Shakespeare Festival St. Louis Makes Yet Another Predictable Pick for 2012

Fresh off its annual late-spring run (The Taming of the Shrew), this morning Shakespeare Festival St. Louis up and announced its production for 2012: Othello. You know SFSL, they're the folks who stage one of Shakespeare's plays each year on an outdoor stage in Forest Park and don't charge admission. Sorta like Shakespeare in the Park, only dinkier.

Still, it's cool even though it's not in Central Park. Live theater is capable of producing a kind of energy that movies can never approach, because it's a collaboration not only among the cast and crew but also with the audience. So even though whenever Daily RFT thinks of the Shakespeare Festival we envision a bunch of disturbingly perky people spontaneously bursting out with, "Let's put on a play!" in that overly enthusiastic voice we remember coming out of the mouths of people we didn't like in junior high school, the mere fact that it exists makes us feel good.

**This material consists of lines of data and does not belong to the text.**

(** C10: the three defuzzifiers read an engine only through the membership
    functions of its stored FuzzySet consequences: two engines (over any
    input types) whose sequences of stored sets have pointwise equal
    membership functions, in particular the same sequence of sets, give
    the same outcome on every (min, max, step), whatever their conditions,
    weights and function-valued consequences. *)
Theorem defuzzifiers_read_only_stored_sets
        {I1 I2 : Type} (e1 : InferenceEngine I1) (e2 : InferenceEngine I2) :
  Forall2 same_membership (getFuzzySetConsequences e1) (getFuzzySetConsequences e2) ->
  forall (fuel : nat) (min max step : Q),
    defuzzifyCentroid fuel e1 min max step = defuzzifyCentroid fuel e2 min max step
    /\ defuzzifyMOM fuel e1 min max step = defuzzifyMOM fuel e2 min max step
    /\ defuzzifyBisector fuel e1 min max step = defuzzifyBisector fuel e2 min max step.
Proof.
  intros H fuel min max step.
  pose proof (aggregate_mu_ext _ _ H) as Hmu.
  unfold defuzzifyCentroid, defuzzifyMOM, defuzzifyBisector.
  repeat split.
  - f_equal. apply for_loop_ext. intros x a. now rewrite Hmu.
  - f_equal. apply for_loop_ext. intros x a. now rewrite Hmu.
  - rewrite (for_loop_ext
               (fun x totalArea =>
                  Next (totalArea + aggregate_mu (getFuzzySetConsequences e1) x * step))
               (fun x totalArea =>
                  Next (totalArea + aggregate_mu (getFuzzySetConsequences e2) x * step)))
      by (intros x a; now rewrite Hmu).
    destruct (for_loop fuel min max step _ 0) as [totalArea|]; [|reflexivity].
    f_equal. apply for_loop_ext. intros x a. now rewrite Hmu.
Qed.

If only they weren't so predictable in their choice of plays.

If Daily RFT weren't so darned lazy, we'd have set up a pool and let our readers wager on which play the festival would pick for 2012. Had we done so, we guarantee Othello would have been one of the most likely choices, if not the odds-on favorite.

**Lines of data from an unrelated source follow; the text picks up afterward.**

(** * Multi-model medical prompt generator: a model of [prompt_generator.py]

    The script builds a templated instruction from four form fields, sends it
    to every registered text-generation model, scores each generated text by
    word counts and shows the best one.  This file embeds the script's logic
    (template, scoring, comparison loop, best-model selection, comment
    buckets, tokenizer padding set-up) and proves the properties its
    specification states about it.

    Python values are modelled as follows.
    - [str] is a sequence of Unicode code points: [pystr := list N].
    - [int] is unbounded: [Z].
    - [dict] keeps insertion order: an association list whose keys are
      pairwise distinct ([pydict]).
    - an exception aborts the enclosing [try] body: the sum [exn + A].
    - tokenizers and models are external; they are reached through the
      [Backend] interface, which threads the sampler's hidden state. *)

From Stdlib Require Import String Ascii ZArith NArith Bool Lia List.
Import ListNotations.
Open Scope string_scope.
Open Scope list_scope.

Set Implicit Arguments.

(* ================================================================== *)
(** ** Python strings *)

Definition pystr : Type := list N.

(** A source literal, character by character. *)
Definition py (s : string) : pystr := map N_of_ascii (list_ascii_of_string s).

(** [len(x)] *)
Definition len {A : Type} (l : list A) : Z := Z.of_nat (List.length l).

(** [str.isspace] on one code point: the code points CPython classifies as
    whitespace (bidirectional class WS, B or S, or category Zs). *)
Definition isspace (c : N) : bool :=
  (((9 <=? c) && (c <=? 13)) || ((28 <=? c) && (c <=? 32)) ||
   (c =? 133) || (c =? 160) || (c =? 5760) ||
   ((8192 <=? c) && (c <=? 8202)) ||
   (c =? 8232) || (c =? 8233) || (c =? 8239) || (c =? 8287) ||
   (c =? 12288))%N.

(** Truth value of a string in [if s:] : non-empty. *)
Definition truthy (s : pystr) : bool :=
  match s with [] => false | _ :: _ => true end.

(** The word collected so far, emitted when it is not empty. *)
Definition flush (word : pystr) : list pystr :=
  match word with [] => [] | _ :: _ => [word] end.

(** [str.split()] without arguments: runs of whitespace separate the words,
    leading and trailing whitespace is skipped, no empty word is produced. *)
Fixpoint split_from (word : pystr) (s : pystr) : list pystr :=
  match s with
  | [] => flush word
  | c :: rest =>
      if isspace c then flush word ++ split_from [] rest
      else split_from (word ++ [c]) rest
  end.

You see, it's commonly accepted that William Shakespeare wrote 37 plays. In the eleven years of its existence, the Shakespeare Festival has performed...eleven of them:

2001 Romeo and Juliet [T] '02 A Midsummer Night's Dream [C] '03 Macbeth [T] '04 As You Like It [C] '05 The Tempest [C] '06 Julius Caesar [T] '07 Much Ado About Nothing [C] '08 Richard III [H] '09 The Merry Wives of Windsor [C] '10 Hamlet [T] '11 The Taming of the Shrew [C]

Those T's, C's and H's stand for Tragedies, Comedies and Histories, the three standard categories of the Bard's dramatic output. Note that the Shakespeare Festival began alternating Tragedies with Comedies right out of the gate. OK, they threw a History in there in 2008, and there were back-to-back Comedies in '05 and '06. But Richard III is one of the only Histories that's popular with audiences, and The Tempest, while classified as a Comedy, isn't really funny at all.

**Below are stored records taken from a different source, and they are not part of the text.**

(** * Framework classification engine (src/tails/engine.ts)

    A shallow embedding of the runtime orchestrator [detect], the variable
    merge [vars], the [MockFileSystem] and the [FrameworkMatcher] class
    (constructor, [match], [matchHelper], [supercedes]), followed by the
    properties the specification states about them. The template
    substitution [interpolate], [readOrNull] and the caching
    [RealFileSystem] are embedded as well, with properties read off the
    source.

    Modelling conventions.
    - A JavaScript object used as a dictionary ([Record<string, T>]) is
      the finite map [gmap string T] of its own properties; a read or an
      [in] test of a name that is no own property falls through to the
      members the object inherits from [Object.prototype] ([inherited]).
    - A promise is modelled by its outcome: it resolves to a value
      ([Returns]), it rejects or the call throws ([Throws]), or it has not
      settled within the recursion budget ([Pending]).
    - Optional fields ([field?: T]) are [option T].
    - Array indices of the elimination sweep are integers ([Z]), because
      the source decrements them below zero.
    - A string is the sequence of the code units of the JavaScript string,
      all below 256. *)

From Stdlib Require Import ZArith Ascii String List Lia.
From stdpp Require Import base option list strings gmap fin_maps.

Local Open Scope string_scope.
Local Open Scope list_scope.
Local Open Scope nat_scope.

(** ** Errors and outcomes *)

(** The source throws plain [Error] objects told apart by their message;
    the constructors carry the data the message is built from. [TypeError]
    is what the JavaScript engine raises on a property access or an
    iteration over [undefined] and on a call of something that is no
    function, [RangeError] what it raises when the call stack is
    exhausted. [NotAnError member] is no error object at all: it stands
    for the member of [Object.prototype] with that name, thrown as it
    is. *)
Inductive Error : Type :=
  | InvalidRuleSet (name parent : string)
  | AmbiguousRuntime
  | AmbiguousFramework (leaves : list string)
  | NotFound
  | TypeError
  | RangeError
  | NotAnError (member : string).

Definition message (e : Error) : string :=
  match e with
  | InvalidRuleSet name parent =>
      "Framework " +:+ name +:+ " has unkonwn parent " +:+ parent
  | AmbiguousRuntime => "More than one runtime matched codebase"
  | AmbiguousFramework leaves =>
      "Matched multiple frameworks that are not known to embed each other: "
      +:+ String.concat ", " leaves
  | NotFound => "file not found"
  | TypeError => "TypeError"
  | RangeError => "Maximum call stack size exceeded"
  | NotAnError _ => ""
  end.

(** [(err as any).code] *)
Definition code (e : Error) : option string :=
  match e with
  | NotFound => Some "ENOENT"
  | _ => None
  end.

Inductive Outcome (A : Type) : Type :=
  | Returns (a : A)
  | Throws (e : Error)
  | Pending.
Arguments Returns {A} a.
Arguments Throws {A} e.
Arguments Pending {A}.

#[global] Instance Outcome_ret : MRet Outcome := fun A a => Returns a.
#[global] Instance Outcome_bind : MBind Outcome := fun A B k c =>
  match c with
  | Returns a => k a
  | Throws e => Throws e
  | Pending => Pending
  end.
#[global] Instance Outcome_fmap : FMap Outcome := fun A B g c =>
  match c with
  | Returns a => Returns (g a)
  | Throws e => Throws e
  | Pending => Pending
  end.

(** JavaScript truthiness of a [string | undefined] value: [undefined] and
    the empty string are falsy. *)
Definition truthy (v : option string) : bool :=
  match v with
  | Some s => negb (String.eqb s "")
  | None => false
  end.

(** ** Plain objects *)

(** The property names of [Object.prototype]: every object written as a
    literal or created by a class field initialiser [{}] inherits them. *)
Definition inheritedNames : list string :=
  ["constructor"; "__defineGetter__"; "__defineSetter__"; "hasOwnProperty";
   "__lookupGetter__"; "__lookupSetter__"; "isPrototypeOf";
   "propertyIsEnumerable"; "toString"; "valueOf"; "__proto__";
   "toLocaleString"].

Definition inherited (key : string) : bool :=
  bool_decide (key ∈ inheritedNames).

(** What a read [obj[key]] of a [Record<string, string>] gives when it is
    not [undefined]: the text of an own property, or the inherited member
    of that name (a function; for ["__proto__"] the prototype itself). *)
Inductive Value : Type :=
  | Text (s : string)
  | Member (name : string).

(** [key in obj] for a plain object with the own properties [own]. *)
Definition hasKey {V} (own : gmap string V) (key : string) : bool :=
  bool_decide (is_Some (own !! key)) || inherited key.

(** [obj[key]]; [None] is [undefined]. *)
Definition valueAt (own : gmap string string) (key : string) : option Value :=
  match own !! key with
  | Some s => Some (Text s)
  | None => if inherited key then Some (Member key) else None
  end.

(** Truthiness of [obj[key]]: an own property counts by its text, an
    inherited member is an object and so truthy. *)
Definition truthyAt (own : gmap string string) (key : string) : bool :=
  match own !! key with
  | Some s => truthy (Some s)
  | None => inherited key
  end.

(** ** Data model *)

Module Codebase.
Record t : Type := {
  runtimeName : string;
  frameworkName : string;
  packageManagerInstallCommand : option string;
  installCommand : option string;
  buildCommand : option string;
  devCommand : option string
}.
End Codebase.

Module FileSystem.
Record t : Type := {
  exists_ : string → bool;
  read : string → Outcome Value
}.
End FileSystem.

Module Runtime.
Record t : Type := {
  detectCodebase : FileSystem.t → option Codebase.t
}.
End Runtime.

Module Dependency.
Record t : Type := {
  name : string;
  version : option string
}.
End Dependency.

(** An entry of [requiredFiles]: [string | string[]]. *)
Inductive FileOrSet : Type :=
  | File (path : string)
  | FileSet (files : list string).

Module Framework.
Record t : Type := {
  name : string;
  parent : string;
  installCommand : option string;
  buildCommand : option string;
  devCommand : option string;
  vars : option (gmap string string);
  canEmbed : option (list string);
  requiredFiles : option (list FileOrSet);
  dependencies : option (list Dependency.t)
}.
End Framework.

(** Truthiness of the own property [key] of a rule object, [None] when
    the rule has no such property. *)
Definition ownProperty (framework : Framework.t) (key : string) : option bool :=
  if String.eqb key "name" then Some (truthy (Some (Framework.name framework)))
  else if String.eqb key "parent" then
    Some (truthy (Some (Framework.parent framework)))
  else if String.eqb key "installCommand" then
    (λ s, truthy (Some s)) <$> Framework.installCommand framework
  else if String.eqb key "buildCommand" then
    (λ s, truthy (Some s)) <$> Framework.buildCommand framework
  else if String.eqb key "devCommand" then
    (λ s, truthy (Some s)) <$> Framework.devCommand framework
  else if String.eqb key "vars" then (λ _, true) <$> Framework.vars framework
  else if String.eqb key "canEmbed" then
    (λ _, true) <$> Framework.canEmbed framework
  else if String.eqb key "requiredFiles" then
    (λ _, true) <$> Framework.requiredFiles framework
  else if String.eqb key "dependencies" then
    (λ _, true) <$> Framework.dependencies framework
  else None.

At any rate, 2012 was a lead-pipe cinch for a Tragedy. And here's the lineup of Tragedies yet to be performed in Forest Park:

Troilus and Cressida Coriolanus Titus Andronicus Romeo and Juliet Timon of Athens Julius Caesar Macbeth Hamlet King Lear Othello Antony and Cleopatra Cymbeline

Looking at that list, how many of these plays do you think the average St. Louisan has heard of (much less read or seen)? Had we quit dozing long enough to work out some odds for this year's choice, they'd have looked something like:

Troilus and Cressida: 20-1 Coriolanus: 70-1 Titus Andronicus: 20-1 Timon of Athens: 25-1 King Lear: 8-1 Othello: 3-2 Antony and Cleopatra: 5-1 Cymbeline: 30-1 any one of the Histories: 7-1 any one of the Comedies: 50-1

You didn't think they were gonna pick Timon of Athens, did you? As for the 70-1 shot, that might even be optimistic for a play whose title ends in "anus."

Looking forward to 2013, it's going to be a more competitive field, but a lukewarm favorite will likely emerge from among The Comedy of Errors, The Merchant of Venice and Twelfth Night.